Agreement announced in race for stimulus bill

WASHINGTON — Moving with lightning speed, Congress and the White House agreed today on a compromise $790 billion economic stimulus bill designed to create million jobs in a nation reeling from recession. President Barack Obama could sign the measure within days.

“More than one-third of this bill is dedicated to providing tax relief for middle-class families, cutting taxes for 95 percent of American workers,” said Senate Majority Leader Harry Reid at a Capitol news conference where he was joined by moderates from both parties whose support is essential for the legislation’s final passage.

House Speaker Nancy Pelosi, D-Calif., Reid’s partner in negotiations over more than 24 hours, initially withheld public approval in a lingering dispute over federal funding for schools. But her spkesman, Brendan Daly, said more than two hours after Reid’s announcement, “We are moving forward with this legislation, which will create or save more than 3 million jobs.”

Obama estimated 3.5 million in his own celebration of the agreement. He said it would “get our economy back on track.”

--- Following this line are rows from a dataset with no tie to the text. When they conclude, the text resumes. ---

(* ===== verification/SndCardProps.v ===== *)
(** * Sound card definitions: what the parser reads, and card handles

    [card_text] is the content of a [<card>] element and [card_elem] the
    handler calls of any way to write it down: white space between the
    elements, texts delivered in any number of pieces.  The parser run over a
    whole document is shown to give exactly the card asked for. *)

From S2P Require Export SndCard.
Open Scope Z_scope.
#[export] Set Default Goal Selector "!".

(** ** Documents *)

(** A device element: the kind, the texts of [<id>] and [<name>], the plug-in
    element and its [<so-name>], and the custom properties. *)
Record dev_text : Type := DevText {
  dt_type : snd_node_type;
  dt_id : string;
  dt_name : string;
  dt_plugin : option (string * string);
  dt_props : list (string * string)
}.

Record card_text : Type := CardText {
  ct_id : string;
  ct_name : string;
  ct_devs : list dev_text
}.

Definition concat_text (chunks : list string) : string := foldr String.append EmptyString chunks.

(** Text between two elements. *)
Definition gap (l : list sax) : Prop :=
  exists chunks, l = map Text chunks /\ (String.length (concat_text chunks) < BUF_SIZE)%nat.

(** [<tag>text</tag>] *)
Definition leaf (tag text : string) (l : list sax) : Prop :=
  exists chunks, l = StartTag tag :: map Text chunks ++ [EndTag tag] /\ concat_text chunks = text.

(** Elements one after the other, with gaps around them. *)
Inductive children : list (list sax -> Prop) -> list sax -> Prop :=
  | children_nil g : gap g -> children [] g
  | children_cons (P : list sax -> Prop) Ps g l r :
      gap g -> P l -> children Ps r -> children (P :: Ps) (g ++ l ++ r).

Definition elem (tag : string) (Ps : list (list sax -> Prop)) (l : list sax) : Prop :=
  exists body, children Ps body /\ l = StartTag tag :: body ++ [EndTag tag].

Definition dev_tag (t : snd_node_type) : string :=
  match t with
  | SND_NODE_TYPE_PCM => "pcm-device"
  | SND_NODE_TYPE_MIXER => "mixer"
  | SND_NODE_TYPE_COMPR => "compress-device"
  end.

Definition plugin_elems (d : dev_text) : list (list sax -> Prop) :=
  match dt_plugin d with
  | Some (tag, so_name) => [elem tag [leaf "so-name" so_name]]
  | None => []
  end.

Definition prop_leaf (p : string * string) : list sax -> Prop := leaf (fst p) (snd p).

Definition props_elems (d : dev_text) : list (list sax -> Prop) :=
  match dt_props d with
  | [] => []
  | ps => [elem "props" (map prop_leaf ps)]
  end.

Definition dev_elem (d : dev_text) : list sax -> Prop :=
  elem (dev_tag (dt_type d))
    ([leaf "id" (dt_id d); leaf "name" (dt_name d)] ++ plugin_elems d ++ props_elems d).

Definition card_elem (c : card_text) : list sax -> Prop :=
  elem "card" ([leaf "id" (ct_id c); leaf "name" (ct_name c)] ++ map dev_elem (ct_devs c)).

(** ** What the texts mean *)

Definition text_ok (s : string) : bool :=
  negb (s =? "")%string && (String.length s <? BUF_SIZE)%nat.

(** A property is named by a tag that is not one of the scheme. *)
Definition prop_ok (p : string * string) : bool :=
  negb (is_dev_tag (fst p)) && negb (strstr "plugin" (fst p)) && negb (fst p =? "props")%string &&
  negb (fst p =? "card")%string && negb (fst p =? "")%string && text_ok (snd p).

Definition plugin_ok (p : string * string) : bool := strstr "plugin" (fst p) && text_ok (snd p).

Definition dev_ok (d : dev_text) : bool :=
  text_ok (dt_id d) && text_ok (dt_name d) &&
  match dt_plugin d with Some p => plugin_ok p | None => true end &&
  forallb prop_ok (dt_props d).

Definition card_ok (c : card_text) : bool :=
  text_ok (ct_id c) && text_ok (ct_name c) && forallb dev_ok (ct_devs c).

(** The device the text describes. *)
Definition dev_of (d : dev_text) : snd_dev_def :=
  SndDevDef (dt_type d) (u32 (atoi (dt_id d)))
    (match dt_plugin d with Some _ => SND_NODE_DEV_TYPE_PLUGIN | None => SND_NODE_DEV_TYPE_HW end)
    (Some (dt_name d)) (snd <$> dt_plugin d) (dt_props d).

(** Whether the card is the one looked for, by number or by name, and the
    card so far. *)
Definition card_header (card : Z) (card_name : option string) (c : card_text) : option snd_card :=
  if u32 (atoi (ct_id c)) =? card
  then Some (set_cd_name (Some (ct_name c)) (set_cd_card card card_zero))
  else match card_name with
       | Some n =>
           match List.find (strncmp_eq n) (tokens ", " (ct_name c)) with
           | Some token => Some (set_cd_name (Some token) card_zero)
           | None => None
           end
       | None => None
       end.

Definition add_dev (c : snd_card) (d : dev_text) : snd_card :=
  set_cd_devs (dt_type d) (cd_devs (dt_type d) c ++ [dev_of d]) c.

(** The card the text describes: its devices, by kind, in order. *)
Definition card_of (header : snd_card) (c : card_text) : snd_card :=
  foldl add_dev header (ct_devs c).

(** ** Running the handlers *)

Abbreviation clean := snd_reset_data_buf.

(** A tag without a meaning of its own. *)
Definition plain_tag (t : string) : bool :=
  negb (t =? "card")%string && negb (is_dev_tag t) && negb (strstr "plugin" t) &&
  negb (t =? "props")%string.

(** The handlers look at what they are given. *)
Definition active (d : xml_userdata) : Prop :=
  xd_card_parsed d = false /\ (xd_tag d = TAG_CARD \/ xd_card_found d = true).

Lemma plugin_not_dev t : strstr "plugin" t = true -> is_dev_tag t = false.
Proof.
  intros Hp. unfold is_dev_tag. destruct (String.eqb_spec t "pcm-device") as [->|_]; [done|].
  destruct (String.eqb_spec t "compress-device") as [->|_]; [done|].
  by destruct (String.eqb_spec t "mixer") as [->|_].
Qed.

The emerging legislation is at the core of Obama’s economic recovery program, and includes help for victims of the recession in the form of expanded unemployment benefits, food stamps, health coverage and more, as well as billions for states that face the prospect of making deep cuts in school aid and other programs.

Another provision will mean a one-time payment of $250 for millions of beneficiaries who receive Social Security, Supplemental Security Income and veterans pensions and disability, according to officials.

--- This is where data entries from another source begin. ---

(** C23: with memory available, the structures of the outside headers small, a
    live graph of a session with fewer than 2^31 channels and a full codec
    union, configuring any module returns: no NULL or dangling pointer is
    followed, and what is written to a payload (the header and the structure
    behind it, the codec data of a compressed format, the default channel map)
    stays within the bytes allocated for it.  It only calls out, allocates and
    records the SPR instance of its graph. *)
Theorem run_configure_safe f md g w :
  ConstsOk env_consts -> (forall n, env_alloc n = true) ->
  mod_configure md = Some f -> module_ok w md -> graph_live w g ->
  wp (run_configure f md g) (fun _ w' => conf_frame g w w') w.
Proof using. intros. by apply wp_run_configure. Qed.
End Properties.

(** ** The theorems at concrete inputs *)

(** One stereo 16-bit playback session with an open graph, and one device. *)
Definition demo_session : session_obj :=
  set_ses_media (MediaConfig 48000 2 AGM_FORMAT_PCM_S16_LE 1) (session_zero 1).
Definition graph_world (s : session_obj) : world :=
  set_w_graphs [Some (set_gr_sess (Some 0%nat) (set_gr_handle 5 graph_zero))]
    (set_w_pool (Some [s]) (set_w_devs [Some device_zero] empty_world)).
Definition shmem_module : module_info :=
  ModuleInfo 118 20 21 false None None (Some fn_configure_shared_mem_ep).
Definition ep_module : module_info :=
  ModuleInfo 120 40 41 false (Some 0%nat) None (Some fn_configure_hw_ep).

Lemma default_channel_map_wf_witness :
  channel_map_of (H:=ok_env) 24 20 2 empty_world = Ret [150; 151; 0; 0] empty_world.
Proof.
  destruct (default_channel_map_wf (H:=ok_env) 24 20 2 ltac:(lia) ltac:(lia)) as (l & _ & _ & _ & E).
  exact (eq_refl : channel_map_of (H:=ok_env) 24 20 2 empty_world = _).
Defined.

Lemma pcm_shared_mem_payload_witness :
  exists w', configure_shared_mem_ep (H:=ok_env) shmem_module 0 (graph_world demo_session) = Ret 0 w' /\
    length (w_trace w') = 1%nat.
Proof.
  pose proof (pcm_shared_mem_payload (H:=ok_env) shmem_module 0 (graph_world demo_session)
    _ 0 _ demo_session eq_refl eq_refl eq_refl eq_refl eq_refl ltac:(vm_compute; split; discriminate)
    eq_refl ltac:(vm_compute; split; discriminate)) as Hwp.
  apply wp_run in Hwp as (r & w' & Hrun & a & size & map & _ & Ht & _).
  exists w'. rewrite Ht. split; [|reflexivity]. clear Ht.
  revert Hrun. generalize w'. clear. intros w'. vm_compute. by intros [= <- <-].
Defined.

The measure also preserves Obama’s signature tax cut — a break for millions of lower and middle income taxpayers. Wage-earners who don’t make enough to pay income taxes would get a reduction in the Social Security and Medicare taxes they pay.

The president also won money for two other administration priorities — information technology in health care, and “green jobs” to make buildings more energy-efficient and reduce the nation’s reliance on foreign oil.

The bill “will be the beginning of the turnaround for the American economy,” predicted Sen. Joseph Lieberman, the independent from Connecticut.

Republicans couldn’t have disagreed more.

“It appears that Democrats have made a bad bill worse by reducing the tax relief for working families in order to pay for more wasteful government spending,” said Rep. John Boehner of Ohio.

The events capped a frenzied 24-plus hours that began at mid-day Tuesday when the Senate approved its original version of the bill on a party-line vote of 61-37. Reid, Pelosi and White House Chief of Staff Rahm Emanuel plunged into a series of meetings designed to produce agreement in time for Obama to sign the bill by mid-month.

Pelosi was conspicuously absent from today’s news conference in which members of the Senate announced the agreement. But moments later, Reid arrived in her office, and the two talked by phone with Emanuel, according to officials who spoke on condition of anonymity.

Officials had said previously that one of the final issues to be settled was money for school modernization, a priority for Pelosi as well as Obama and one on which they differed with Collins and other moderates whose votes will be essential for final Senate approval.

There also was last-minute disagreement about a House proposal that could direct education funds to schools even if a state’s governor didn’t approve, they said, a squabble that one official said related principally to South Carolina.

Stocks moved higher in the moments after Reid stepped to the microphone just outside the Senate chamber. The Dow Jones industrials, which plunged 382 points on Tuesday, rose 51 points for the day.

Obama has been campaigning energetically for the legislation in recent days, saying it was essential to avoid turning what is already the worst economic crisis in a generation into a catastrophe.

As if to underscore the urgency, he said a few hours before the agreement was announced that machinery giant Caterpillar Inc. plans to rescind some of the 22,000 layoffs the firm recently announced — once the stimulus is signed into law.

Scaling back the bill to levels lower than either the $838 billion Senate measure or the original $820 billion House-passed measure caused grumbles among liberal Democrats, who described the cutbacks as a concession to the moderates, particularly Sen. Arlen Specter, R-Pa., who are under pressure from conservative Republicans to hold down spending.

Working to accommodate the new, lower overall limit of the bill, negotiators effectively wiped out a Senate-passed provision for a new $15,000 tax credit to defray the cost of buying a home, these officials said. The agreement would allow taxpayers to deduct the sales tax paid on new car purchases, but not the interest on loans for the same vehicles.

School construction was a problem apart from all others.

Sen. Tom Harkin, D-Iowa, said $6 billion would be set aside, and officials said it could be spent only on repair and modernization work, a limitation designed to appease the moderates.

But officials said House Democrats were holding out for as much as $9 billion.

With numerous demands for the funds in the bill, lawmakers worked to satisfy competing demands.

A Senate-passed provision to give $10 billion to the National Institutes of Health for research — a favorite of both Harkin and Specter, appeared likely to survive.